“Questa mattina non ho partecipato all’inaugurazione della 41’edizione dell’Ottobre Dauno in segno di protesta contro la Regione Puglia. Non è più tollerabile che l’ente guidato da Michele Emiliano utilizzi un’infrastruttura importante come la Fiera di Foggia per fini politici, attraverso la nomina di diversi commissari negli ultimi tempi, senza entrare nel merito di questioni che attendono da tempo una risposta chiara e precisa. Eppure un magistrato dovrebbe sapere che i commissariamenti durano solitamente sei mesi, non sei anni”. Esordisce così, il sindaco di Foggia, Franco Landella motivando la sua assenza alla conferenza stampa di questa mattina in Fiera per il lancio dell’Ottobre Dauno, giunto alla 41esima edizione.
“La delibera di Giunta comunale numero 53 del 27 aprile 2018 per lo sviluppo dell’ente fieristico – prosegue Landella -, avrebbe meritato maggiore attenzione da parte del governatore della Regione Puglia. Una proposta di rigenerazione, rifunzionalizzazione e valorizzazione della struttura sulla scorta del Protocollo d’intesa stipulato proprio dall’Ente autonomo Fiera di Foggia, Comune di Foggia, Provincia di Foggia e Camera di Commercio ai fini della partecipazione all’assegnazione di risorse pubbliche.
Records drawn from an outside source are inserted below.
Definition payload_bundle (p : ClosePayload.t) : option bundle :=
  match p with ClosePayload.Published c => Some (closing_bundle c) | _ => None end.
Definition resource_bundle (r : CloseResources.t) : option bundle :=
  p ← CloseResources.payload r; payload_bundle p.
Definition closing_state_bundle (c : ClosingState.t) : option bundle :=
  match c with
  | ClosingState.OpeningActive _ _
      (ActiveOpeningClose.Published (PublishedClosePayload.Published c) _) => Some (closing_bundle c)
  | ClosingState.OpeningActive _ _ _ => None
  | ClosingState.Ready r => resource_bundle r
  end.

Definition current (s : LifecycleState) : option bundle :=
  match s with
  | Lifecycle.Opening _ (OpeningPayload.Published b) | Open b => Some (open_bundle b)
  | Lifecycle.Closing c => closing_state_bundle c
  | OpenRollbackPending r | Quarantined r => resource_bundle r
  | _ => None
  end.

(** The bundle that readers may have reached: one of an opening attempt was
    never visible. *)
Definition shown (s : LifecycleState) : option bundle :=
  match s with Lifecycle.Opening _ _ => None | _ => current s end.

Definition opened (s : LifecycleState) : option (Owner PublishedGeneration) :=
  match s with Open b => Some (publication b) | _ => None end.

(** The publication points at the root and the services it was made for. *)
Definition bundle_ok (b : bundle) : Prop :=
  root (content (bundle_publication b)) = address (bundle_root b)
  /\ root_services (content (bundle_publication b)) = bundle_services b.

Record move (e : TransitionEffect) (s s' : LifecycleState) : Prop := {
  move_opened :
    match e with
    | Keep => opened s' = opened s
    | ClearPublication => opened s' = None
    | Publish p => opened s = None /\ shown s = None /\ opened s' = Some p
    end;
  move_shown b : shown s = Some b -> shown s' = Some b;
  move_current b : current s' = Some b -> current s = Some b \/ bundle_ok b;
}.

Lemma move_same s : move Keep s s.
Proof. split; auto. Qed.

#[export] Hint Unfold shown current resource_bundle payload_bundle closing_state_bundle opened : lifecycle.

Ltac moves c E := cases c E; split; cbn; auto; try done; intros ? [= <-]; auto.

Lemma begin_move x c r c' e : begin_opening_if_closed x c = (r, c', e) -> move e (state c) (state c').
Proof. unfold begin_opening_if_closed. intros E. moves c E. Qed.

Lemma stage_move n v c r c' e :
  stage_opening_generation n v c = (r, c', e) -> move e (state c) (state c').
Proof. unfold stage_opening_generation. intros E. moves c E. Qed.

Lemma publish_move a b n s l c r c' e :
  publish_opening_generation a b n s l c = (r, c', e) -> move e (state c) (state c').
Proof. unfold publish_opening_generation. intros E. moves c E. right. by split. Qed.

Lemma commit_move n c r c' e : commit_open n c = (r, c', e) -> move e (state c) (state c').
Proof. unfold commit_open, publish_effect. intros E. moves c E. Qed.

Lemma failure_move c r c' e : record_open_failure c = (r, c', e) -> move e (state c) (state c').
Proof. unfold record_open_failure. intros E. moves c E. Qed.

Lemma close_move c r c' e : request_closing c = (r, c', e) -> move e (state c) (state c').
Proof. unfold request_closing. intros E. moves c E. Qed.

Lemma opening_move c o c' e :
  take_opening_for_rollback c = (o, c', e) -> move e (state c) (state c').
Proof. unfold take_opening_for_rollback. intros E. moves c E. Qed.

Lemma quarantine_move c c' e : quarantine_core c = (c', e) -> move e (state c) (state c').
Proof. unfold quarantine_core. intros E. moves c E. Qed.
Lemma token_op_change o w w' :
  token_op o w = Done (Some w') -> change (begins w w') (gate w) (gate w') (tokens w) (tokens w').
Proof.
  intros E. destruct o; cbn [token_op] in E; try done; try taken; try done.
  - apply tokens_give in E as [Ht ->]. by eapply ch_value; [done| |exact Ht].
  - apply tokens_give in E as [Ht ->]. by eapply ch_value; [done| |exact Ht].
  - eapply ch_loss with (held_tokens r); destruct r; simplify_eq; by rewrite ?Hm.
  - unfold publish_open, still_opening in E. case_bool_decide; [|done]. simplify_eq.
    by apply ch_open.
  - destruct r; try done. apply tokens_give in E as [Ht' ->]. cbn in *. rewrite Hm.
    apply ch_same; [done|]. perm.
  - destruct r as [| | |t| | | |]; try done.
    destruct (rollback t (module_ w1)) as [[c m1]| |] eqn:Er; [|done..].
    apply tokens_give in E as [Ht' ->]. rewrite tokens_module in Ht'. rewrite Hm in Er.
    exact (rollback_change _ _ _ _ _ _ _ _ Er Ht Ht').
  - destruct r as [| | | |l| | |]; try done.
    destruct (begin_close l (module_ w1)) as [[c m1]| |] eqn:Er; [|done..].
    apply tokens_give in E as [Ht' ->]. rewrite tokens_module in Ht'. rewrite Hm in Er.
    exact (lease_close_change _ _ _ _ _ _ _ _ Er Ht Ht').
  - destruct r as [| | | | | | |[n b [[c|d|k]| |]]]; try done.
    destruct (waits_for_exports _ _); [done|].
    destruct (seal_and_drain fault c (module_ w1)) as [[x m1]| |] eqn:Er; [|done..].
    apply tokens_give in E as [Ht' ->]. rewrite tokens_module in Ht'. rewrite Hm in Er.
    cbn [set_module module_] in *.
    apply drain_spec in Er as [(e & -> & Hi)|(Hp & Hi & d & -> & Hd)]; cbn in *.
    + apply ch_same; [done|]. unfold retained_id in *. cbn in *. perm.
    + eapply (ch_drain _ _ _ _ _ _ [_]); [done|done|exact Ht| |by left]. rewrite <- Hd. exact Ht'.
  - destruct r as [| | | | | | |[n b [[c|d|k]| |]]]; try done. unfold certify in E.
    destruct (is_current _ _); [|done]. apply tokens_give in E as [Ht' ->].
    cbn [set_module module_] in *. rewrite tokens_module in Ht'. apply ch_same; [by rewrite <- Hm|].
    cbn in *. perm.
  - destruct r as [| | | | | | |[n b x]]; try done. apply tokens_give in E as [Ht' ->].
    apply ch_same; [by rewrite Hm|]. cbn in *. perm.
  - destruct r as [| | | | | |x|]; try done.
    destruct (cleanup_waits _ _ _); [done|].
    destruct (cleanup_finish fault x (module_ w1)) as [[y m1]| |] eqn:Er; [|done..].
    apply tokens_give in E as [Ht' ->]. rewrite tokens_module in Ht'. rewrite Hm in Er.
    cbn [set_module module_] in *.
    apply cleanup_finish_spec in Er as [(e & a & -> & Ha & Hi)|[-> Hx]]; cbn in *.
    + apply ch_same; [done|]. rewrite Ha in Ht'. perm.
    + destruct x as [c|d]; cbn in *.
      * destruct Hx as [Hp Hi]. exact (ch_drain _ _ _ _ _ _ [] _ Hp Hi Ht Ht' (or_intror eq_refl)).
      * apply ch_loss with [TModule KDrained (drained_id d)]; [done|]. cbn. perm.
Qed.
In particolare il progetto prevede la rigenerazione degli spazi, centrati sulla riappropriazione produttiva e creativa di aree specializzate in funzione business e su funzioni che si integrano con altre funzioni insediate nelle aeree circostanti quali il Parco archeologico Campi Diomedei, sedi universitarie, polo direzionale costituito dalla Camera di Commercio, il NNR, la Cittadella delle Attività Economiche del Comune di Foggia oltre alla biblioteca ‘Magna Capitana’ e la bretella di raccordo Foggia-Bari e Foggia-Napoli, rigenerando una zona che aspira a diventare un esempio di inclusione sociale ed innovazione, diventando, così, un modello internazionale di integrazione periferica-urbana per altre città. Sappia il presidente Michele Emiliano – conclude il sindaco -, ormai in perenne campagna elettorale, che i cittadini foggiani e l’amministrazione comunale non si arrenderanno a vedere la storica Fiera di Foggia ridursi ad un triste mercatino”.